Wir sehen, wie die Impfung schützt. Wir sehen bei den Ältesten, wie sie durch eine sehr hohe Impfquote geschützt sind. Wir sehen aber bei den Jüngeren, bei denen wir noch eine relativ niedrige Impfquote haben, leider auch, wie die Inzidenzen nach oben gehen. Ich sage das ohne Vorwurf. Denn wir wissen auch, dass die Jüngeren erst später ein entsprechendes Impfangebot bekommen haben. Viele Studierende zum Beispiel kommen jetzt erst wieder zurück in die Stadt, um sich auf das Wintersemester vorzubereiten. Aber wir haben in Berlin in der Gruppe der 15- bis 25-Jährigen eine Inzidenz, die um 100 liegt, eben dort, wo wir noch keinen entsprechenden Impffortschritt haben. Insofern ist das auch von mir ein dringender Appell, die Angebote, die wir haben, bitte anzunehmen. Wir haben die entsprechenden Möglichkeiten. Wir haben die Möglichkeiten, nach denen sich andere Länder sehnen, und wir sollten diese Möglichkeiten auch nutzen.

Wir haben heute in unserer Beschlussfassung festgehalten, dass wir vor allen Dingen dort, wo das Infektionsgeschehen zu beobachten ist und wo es auch schnell bedrohlich werden kann, nämlich in den Innenräumen, anders als unter freiem Himmel, auch wieder verpflichtend für diejenigen, die nicht geimpft oder genesen sind, entsprechende Testerfordernisse formulieren. Diese Tests stehen auch zur Verfügung. Sie stehen die nächsten acht Wochen auch noch kostenlos zur Verfügung.
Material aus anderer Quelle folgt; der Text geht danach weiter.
Lemma stored_blobs fs r m :
  content = concat fs ++ r -> Forall (fun c => length c = L) fs -> length r < L ->
  (forall i c, fs !! i = Some c -> m !! leaf_path (Datatypes.S i) c = Some c) ->
  (r <> [] -> m !! path (leafKey L (length fs) true r) = Some r) ->
  stored (blobs prefix L content) m.
Proof.
  intros Hc HF Hl Hfs Hr p c Hin. unfold blobs in Hin.
  apply list_elem_of_fmap in Hin as ([k c'] & Heq & Hin). injection Heq as -> ->.
  rewrite (leafBlobs_cut fs r) in Hin by done. apply elem_of_app in Hin as [Hin|Hin].
  - unfold fullBlobs in Hin. apply elem_of_lookup_imap in Hin as (i & c & Heq & Hi). injection Heq as -> ->.
    by apply Hfs.
  - destruct r as [|b t]; [set_solver|]. apply list_elem_of_singleton in Hin. injection Hin as -> ->.
    by apply Hr.
Qed.

Lemma Flush_untouched fs failed w s r s' :
  Inv fs failed [] w s -> w_jobs w = [] -> Flush w s = (r, s') -> untouched B (objects s0) (objects s').
Proof.
  intros HI Hj H. unfold Flush in H. destruct (w_errors w) eqn:He.
  2: { unfold fail in H. simplify_eq. by destruct HI. }
  destruct (Inv_placed _ _ _ _ HI Hj He) as [Hpl _]. rewrite Hpl in H.
  unfold mbind, M_bind, lift, flush, mret, M_ret in H. cbn [w_buf w_leafSize w_leaves w_prefix w_withVerifyHash pather] in H.
  destruct HI as [HwL Hwp Hct HF Hb Hn Hp Hfl HJ HFl Hi Hu]. rewrite app_nil_r in Hct.
  destruct (w_buf w) as [|b t] eqn:Eb.
  - rewrite decide_True in H by done. cbn [w_leaves w_leafSize] in H. unfold RootHash in H.
    rewrite rootHash_Ok in H. by simplify_eq.
  - rewrite decide_False in H by done. unfold KeyFromBytes in H. rewrite keyFromBytes_Ok in H.
    unfold mbind, M_bind, lift in H.
    match type of H with context [writeBlob ?a1 ?a2 ?a3 s] => destruct (writeBlob a1 a2 a3 s) as [rb s1] eqn:E end. apply writeBlob_spec in E as [Hfr _].
    unfold pather in Hfr. simpl in Hfr. rewrite HwL, Hwp, length_fmap in Hfr.
    assert (length (fullBlobs L fs) = length fs) as Hlf by (unfold fullBlobs; apply length_imap).
    rewrite Hlf in Hfr.
    assert (Hu' : untouched B (objects s0) (objects s1)).
    { intros p' Hp'. rewrite Hfr; [by apply Hu|]. eapply not_in_names; [|done]. by eapply tail_in_B. }
    destruct rb as [[]|e|m]; simplify_eq; try done.
    cbn [w_leaves w_leafSize] in H. unfold RootHash in H. rewrite rootHash_Ok in H. by simplify_eq.
Qed.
Ab dem 11. Oktober werden sie kostenpflichtig. Ich will an dieser Stelle auch sagen, dass ich es richtig finde, dass wir diesen Schritt gehen. Ich weiß, dass es dagegen auch Widerspruch gibt und dass einige auch sagen: Das ist doch etwas, was dauerhaft kostenfrei angeboten werden muss. - Ich sage an der Stelle aber auch: Man kann all diese Erfordernisse - Testen, kostenpflichtige Tests - umgehen. Durch eine Impfung kann man sie umgehen. Wer dieses Angebot nicht annimmt, kann nicht dauerhaft damit rechnen, dass ihm die Solidargemeinschaft finanziert, dass er solche Angebote nicht annimmt und - das muss man immer wieder zu Ende denken - dass er, wenn er diese Angebote nicht annimmt, sich und nach wie vor auch andere gefährdet. Wer also diesen Weg warum auch immer wählt, muss dann eben auch damit rechnen, dass er die entsprechenden Tests bezahlen muss.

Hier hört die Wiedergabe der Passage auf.